Work request:
From the line that contains "apply (feed_event_roundtrip (bq_append" to the last line of the entries, set down each line exactly as written, both ends included, with nothing else.

Data for processing:
(** C15: end to end, without a window. A replica that receives the feed of an
    engine whose books have no window bound ([e_mem_levels] is 0, which the
    server's options exclude) detects no gap, and for every symbol it holds
    exactly the resting orders of the symbol's book and its total and displayed
    depth at every price. *)
Theorem engine_feed_replicates e :
  engine_reachable e → e_mem_levels e = 0%nat →
  let r := feed_replica new_replica (e_forwarded e) in
  r_gaps r = 0 ∧ r_last_seq r = last_event_seq e ∧
  ∀ sym b, book_of sym e = Some b →
    let sb := default empty_sym (r_books r !! sym) in
    r_orders sb = view <$> orders b ∧
    ∀ s p, side_map sb s !! p = stored (engine_total_qty_at sym s p e) ∧
           disp_map sb s !! p = stored (engine_displayed_qty_at sym s p e).
Proof.
  intros HR Hm r. destruct (engine_reachable_ok e HR) as [[Hb Hf] Hs].
  destruct (Hf Hs) as [Hc Hq Hsym]. destruct (feed_replica_clock _ Hq) as [Hg Hl].
  split_and!; [done|unfold last_event_seq; by rewrite Hc|]. intros sym b Hbk sb. subst sb r.
  rewrite feed_replica_sym, Hsym. unfold history, engine_total_qty_at, engine_displayed_qty_at.
  unfold book_of in Hbk |- *. rewrite Hbk. simpl.
  destruct (Hb _ _ Hbk) as (Hr & _ & Hk & Hmem). pose proof (wf_core _ (reachable_WF _ Hr)) as HC.
  split.
  - by destruct (feed_depth b Buy 0 HC Hk) as (_ & _ & ?); [congruence|].
  - intros s p. destruct (feed_depth b s p HC Hk) as (? & ? & _); [congruence|]. done.
Qed.

(** ** A sample session *)
Definition engine_after {A} (e : MatchingEngine) (r : res (A * MatchingEngine)) : MatchingEngine :=
  match r with Ok (_, e') => e' | Err _ => e end.

Definition submit_to (sym : Symbol) (o : Order) (e : MatchingEngine) : MatchingEngine :=
  engine_after e (engine_submit sym o e).

Lemma submit_to_reachable sym o e :
  engine_reachable e → submittable o → occ (book_for sym e).1 (o_id o) = 0%nat →
  engine_reachable (submit_to sym o e).
Proof.
  intros HR Hs Ho. unfold submit_to. destruct (engine_submit sym o e) as [[out e']|] eqn:E; [|done].
  eapply er_step; [done|]. by eapply es_submit.
Qed.

(** Two symbols, an iceberg, a trade on each side. *)
Definition two_symbols : MatchingEngine :=
  submit_to "XYZ" (limit 4 0 Buy 50 3 GTC 0)
    (submit_to "ACME" (limit 3 0 Buy 100 7 GTC 0)
      (submit_to "XYZ" (limit 2 0 Sell 50 4 GTC 0)
        (submit_to "ACME" (set_o_display_qty 2 (limit 1 0 Sell 100 5 GTC (flag_bit kIceberg)))
          (set_book_event_sink true (new_engine kCancelResting 0))))).

Lemma two_symbols_reachable : engine_reachable two_symbols.
Proof.
  unfold two_symbols.
  repeat (apply submit_to_reachable; [|by split|vm_compute; reflexivity]). apply er_new.
Qed.

Lemma engine_feed_complete_witness :
  last_event_seq two_symbols = Z.of_nat (length (e_forwarded two_symbols)) ∧
  (∀ i ev, e_forwarded two_symbols !! i = Some ev → ev_seq ev = Z.of_nat i + 1) ∧
  ∀ sym, stamp_event 0 <$> filter (λ ev, ev_symbol ev = sym) (e_forwarded two_symbols)
         = history two_symbols sym.
Proof. apply (engine_feed_complete two_symbols). exact two_symbols_reachable. Defined.

Lemma engine_submit_routes_witness :
  ∃ out b' e', engine_submit "ACME" (limit 9 0 Sell 101 1 GTC 0) two_symbols = Ok (out, e') ∧
    engine_reachable e' ∧
    submit (limit 9 0 Sell 101 1 GTC 0) (book_for "ACME" two_symbols).1 = Ok (out, b') ∧
    e_books e' !! "ACME" = Some b' ∧ ∀ s, s ≠ "ACME" → e_books e' !! s = e_books two_symbols !! s.
Proof.
  apply (engine_submit_routes "ACME" (limit 9 0 Sell 101 1 GTC 0) two_symbols);
    [exact two_symbols_reachable|by split|vm_compute; reflexivity].
Defined.

Lemma engine_feed_replicates_witness :
  let r := feed_replica new_replica (e_forwarded two_symbols) in
  r_gaps r = 0 ∧ r_last_seq r = last_event_seq two_symbols ∧
  ∀ sym b, book_of sym two_symbols = Some b →
    let sb := default empty_sym (r_books r !! sym) in
    r_orders sb = view <$> orders b ∧
    ∀ s p, side_map sb s !! p = stored (engine_total_qty_at sym s p two_symbols) ∧
           disp_map sb s !! p = stored (engine_displayed_qty_at sym s p two_symbols).
Proof.
  apply (engine_feed_replicates two_symbols); [exact two_symbols_reachable|vm_compute; reflexivity].
Defined.
(* ===== verification/FeedWire.v ===== *)
(** * The book-event wire codec ([feed/feed_wire.cc])

    Encoding of a book event as a fixed little-endian record with a
    length-prefixed symbol, and the incremental decoder over a byte queue. *)

From S2P Require Import Prelude.
From S2P Require Import Order.
From S2P Require Import Bytes.
From S2P Require Import Buffer.

Definition kFeedRecordFixed : nat := 1 + 1 + 2 + 8 + 8 + 8 + 8 + 8 + 8 + 8.

Inductive FeedDecode :=
  | FeedIncomplete
  | FeedComplete (ev : BookEvent)
  | FeedError.

(** [static_cast] of the event type to and from its tag. *)
Definition type_tag (t : BookEventType) : Z :=
  match t with
  | kAdd => 0 | kCancel => 1 | kTrade => 2 | kReprice => 3 | kReplenish => 4 | kTrigger => 5
  end.

Definition tag_type (t : Z) : BookEventType :=
  match t with
  | 0 => kAdd | 1 => kCancel | 2 => kTrade | 3 => kReprice | 4 => kReplenish | _ => kTrigger
  end.

Definition kMaxType : Z := type_tag kTrigger.

Definition symbol_bytes (s : Symbol) : bytes := String.list_ascii_of_string s.

Definition EncodeBookEvent (ev : BookEvent) : bytes :=
  to_byte (type_tag (ev_type ev)) ::
  to_byte (match ev_side ev with Sell => 1 | Buy => 0 end) ::
  PutUint (Z.of_nat (length (symbol_bytes (ev_symbol ev))) mod 2 ^ 16) 2 ++
  PutUint (ev_seq ev) 8 ++
  PutUint (ev_order_id ev) 8 ++
  PutUint (ev_taker_id ev) 8 ++
  PutUint (to_u64 (ev_price ev)) 8 ++
  PutUint (to_u64 (ev_prev_price ev)) 8 ++
  PutUint (to_u64 (ev_qty ev)) 8 ++
  PutUint (to_u64 (ev_displayed ev)) 8 ++
  symbol_bytes (ev_symbol ev).

#[global] Arguments EncodeBookEvent : simpl never.

Definition DecodeBookEvent {B} `{ByteQueue B} (in_ : B) : FeedDecode * B :=
  let v := bq_view in_ in
  if (length v <? kFeedRecordFixed)%nat then (FeedIncomplete, in_)
  else
    let type := byte_at v 0 in
    if kMaxType <? type then (FeedError, in_)
    else
      let side := byte_at v 1 in
      let symbol_len := Z.to_nat (GetUint (drop 2 v) 2) in
      let total := (kFeedRecordFixed + symbol_len)%nat in
      if (length v <? total)%nat then (FeedIncomplete, in_)
      else
        (FeedComplete {|
           ev_seq := GetUint (drop 4 v) 8;
           ev_symbol := String.string_of_list_ascii (take symbol_len (drop kFeedRecordFixed v));
           ev_type := tag_type type;
           ev_order_id := GetUint (drop 12 v) 8;
           ev_taker_id := GetUint (drop 20 v) 8;
           ev_side := if side =? 1 then Sell else Buy;
           ev_price := to_i64 (GetUint (drop 28 v) 8);
           ev_prev_price := to_i64 (GetUint (drop 36 v) 8);
           ev_qty := to_i64 (GetUint (drop 44 v) 8);
           ev_displayed := to_i64 (GetUint (drop 52 v) 8) |},
         bq_consume total in_).

(** ** Round trip *)

(** An event whose fields have their machine widths and whose symbol fits the
    16-bit length prefix. *)
Record event_fits (ev : BookEvent) : Prop := {
  fits_seq : is_u64 (ev_seq ev);
  fits_order : is_u64 (ev_order_id ev);
  fits_taker : is_u64 (ev_taker_id ev);
  fits_price : is_i64 (ev_price ev);
  fits_prev : is_i64 (ev_prev_price ev);
  fits_qty : is_i64 (ev_qty ev);
  fits_displayed : is_i64 (ev_displayed ev);
  fits_symbol : Z.of_nat (length (symbol_bytes (ev_symbol ev))) < 2 ^ 16;
}.

#[export] Instance is_u64_dec z : Decision (is_u64 z).
Proof. unfold is_u64. apply _. Defined.
#[export] Instance is_i64_dec z : Decision (is_i64 z).
Proof. unfold is_i64. apply _. Defined.

#[export] Instance event_fits_dec ev : Decision (event_fits ev).
Proof.
  refine (cast_if (decide (is_u64 (ev_seq ev) ∧ is_u64 (ev_order_id ev) ∧ is_u64 (ev_taker_id ev) ∧
    is_i64 (ev_price ev) ∧ is_i64 (ev_prev_price ev) ∧ is_i64 (ev_qty ev) ∧
    is_i64 (ev_displayed ev) ∧ Z.of_nat (length (symbol_bytes (ev_symbol ev))) < 2 ^ 16)));
    [by destruct_and!; split|intros []; naive_solver].
Defined.

Lemma tag_type_tag t : tag_type (type_tag t) = t ∧ 0 ≤ type_tag t ≤ kMaxType.
Proof. by destruct t. Qed.

Lemma EncodeBookEvent_length ev :
  length (EncodeBookEvent ev) = (kFeedRecordFixed + length (symbol_bytes (ev_symbol ev)))%nat.
Proof. unfold EncodeBookEvent. cbn [length]. rewrite !length_app, !PutUint_length. done. Qed.

(** The header of an encoding, whatever follows it. *)
Lemma Encode_header ev q :
  event_fits ev →
  byte_at (EncodeBookEvent ev ++ q) 0 = type_tag (ev_type ev) ∧
  GetUint (drop 2 (EncodeBookEvent ev ++ q)) 2 = Z.of_nat (length (symbol_bytes (ev_symbol ev))).
Proof.
  intros Hf. pose proof (fits_symbol _ Hf). split.
  - unfold EncodeBookEvent, byte_at. simpl. rewrite to_byte_small; [done|].
    pose proof (proj2 (tag_type_tag (ev_type ev))). unfold kMaxType in *. simpl in *. lia.
  - unfold EncodeBookEvent. cbn [app drop]. rewrite drop_0, <-app_assoc, GetUint_PutUint by (apply Z.mod_pos_bound; lia).
    apply Z.mod_small. lia.
Qed.

Section Decode.
Context {B : Type} `{ByteQueue B}.

Lemma decode_encoded b ev rest :
  bq_ok b → event_fits ev → bq_view b = EncodeBookEvent ev ++ rest →
  ∃ b', DecodeBookEvent b = (FeedComplete ev, b') ∧ bq_ok b' ∧ bq_view b' = rest.
Proof.
  intros Hb Hf Hv. unfold DecodeBookEvent. rewrite Hv.
  destruct (Encode_header ev rest Hf) as [-> ->].
  destruct (tag_type_tag (ev_type ev)) as [Htag Hmax].
  rewrite length_app, EncodeBookEvent_length, Nat2Z.id.
  case_if; [apply Nat.ltb_lt in Heqb0; lia|]. clear Heqb0. case_if; [lia|]. clear Heqb0.
  case_if; [apply Nat.ltb_lt in Heqb0; lia|]. clear Heqb0.
  exists (bq_consume (kFeedRecordFixed + length (symbol_bytes (ev_symbol ev))) b).
  split; [|split; [by apply consume_ok|]].
  2: { rewrite consume_view by done. rewrite Hv, <-EncodeBookEvent_length. apply drop_app_length. }
  f_equal. f_equal. rewrite Htag. destruct ev as [seq sym ty oid tid sd px prev q d].
  destruct Hf as [H1 H2 H3 H4 H5 H6 H7 H8]. unfold EncodeBookEvent, kFeedRecordFixed. cbn [app drop] in *. cbn [Nat.add drop ev_seq ev_symbol ev_type ev_order_id ev_taker_id ev_side ev_price ev_prev_price ev_qty ev_displayed] in *.
  unfold is_u64 in *. rewrite <-!app_assoc. f_equal.
  all: rewrite ?drop_put by lia; cbn [Nat.sub]; rewrite ?drop_0.
  all: try by rewrite GetUint_PutUint.
  all: try by rewrite GetUint_PutUint, to_i64_to_u64 by (apply to_u64_range || done).
  - rewrite take_app_le, firstn_all by done. apply String.string_of_list_ascii_of_string.
  - unfold byte_at. simpl. destruct sd; by rewrite to_byte_small.
Qed.

(** A strict prefix of an encoding is not consumed. *)
Lemma decode_prefix b ev q :
  event_fits ev → bq_view b ++ q = EncodeBookEvent ev → q ≠ [] →
  DecodeBookEvent b = (FeedIncomplete, b).
Proof.
  intros Hf Hv Hq. unfold DecodeBookEvent.
  destruct (length (bq_view b) <? kFeedRecordFixed)%nat eqn:E; [done|]. apply Nat.ltb_ge in E.
  unfold kFeedRecordFixed in E. destruct (Encode_header ev [] Hf) as [H0 H2].
  rewrite app_nil_r, <-Hv in H0, H2. rewrite byte_at_app_l in H0 by lia.
  rewrite drop_app_le, GetUint_app_l in H2 by (rewrite ?length_drop; lia).
  rewrite H0, H2, Nat2Z.id, <-EncodeBookEvent_length, <-Hv, length_app.
  destruct (tag_type_tag (ev_type ev)) as [_ Hmax]. case_if; [lia|]. clear Heqb0.
  case_if; [done|]. apply Nat.ltb_ge in Heqb0. destruct q; [done|]. simpl in *. lia.
Qed.

End Decode.

(** The bytes of a stream of events. *)
Definition stream (evs : list BookEvent) : bytes := mjoin (EncodeBookEvent <$> evs).

Lemma stream_app l k : stream (l ++ k) = stream l ++ stream k.
Proof. unfold stream. by rewrite fmap_app, join_app. Qed.
Lemma stream_single ev : stream [ev] = EncodeBookEvent ev.
Proof. unfold stream. simpl. by rewrite app_nil_r. Qed.

(** Round trip.  A byte queue that starts with the encoding of an event
    whose fields have their machine widths decodes to that event, consuming
    exactly its bytes; a queue that holds only a strict prefix of it is left
    untouched, waiting for more. *)
Lemma feed_event_roundtrip {B} `{ByteQueue B} (b : B) ev :
  bq_ok b → event_fits ev →
  (∀ rest, bq_view b = EncodeBookEvent ev ++ rest →
     ∃ b', DecodeBookEvent b = (FeedComplete ev, b') ∧ bq_ok b' ∧ bq_view b' = rest) ∧
  (∀ missing, bq_view b ++ missing = EncodeBookEvent ev → missing ≠ [] →
     DecodeBookEvent b = (FeedIncomplete, b)).
Proof.
  intros Hb Hf. split; [intros rest; by apply decode_encoded|].
  intros missing. by apply decode_prefix.
Qed.

Definition sample_event : BookEvent :=
  mkEvent 7 "ACME" kReprice 42 0 Sell 101 (-3) 10 4.

Lemma sample_event_fits : event_fits sample_event.
Proof. split; by vm_compute. Qed.

Lemma feed_event_roundtrip_witness :
  let b := bq_append (EncodeBookEvent sample_event ++ lit "x") new_buffer in
  ∃ b', DecodeBookEvent b = (FeedComplete sample_event, b') ∧ bq_ok b' ∧ bq_view b' = lit "x".
Proof.
  assert (bq_ok new_buffer) as Hn by (vm_compute; auto).
  apply (feed_event_roundtrip (bq_append (EncodeBookEvent sample_event ++ lit "x") new_buffer)
           sample_event); [by apply append_ok|exact sample_event_fits|].
  by rewrite append_view.
Defined.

Solution to this problem:
  apply (feed_event_roundtrip (bq_append (EncodeBookEvent sample_event ++ lit "x") new_buffer)
           sample_event); [by apply append_ok|exact sample_event_fits|].
  by rewrite append_view.
Defined.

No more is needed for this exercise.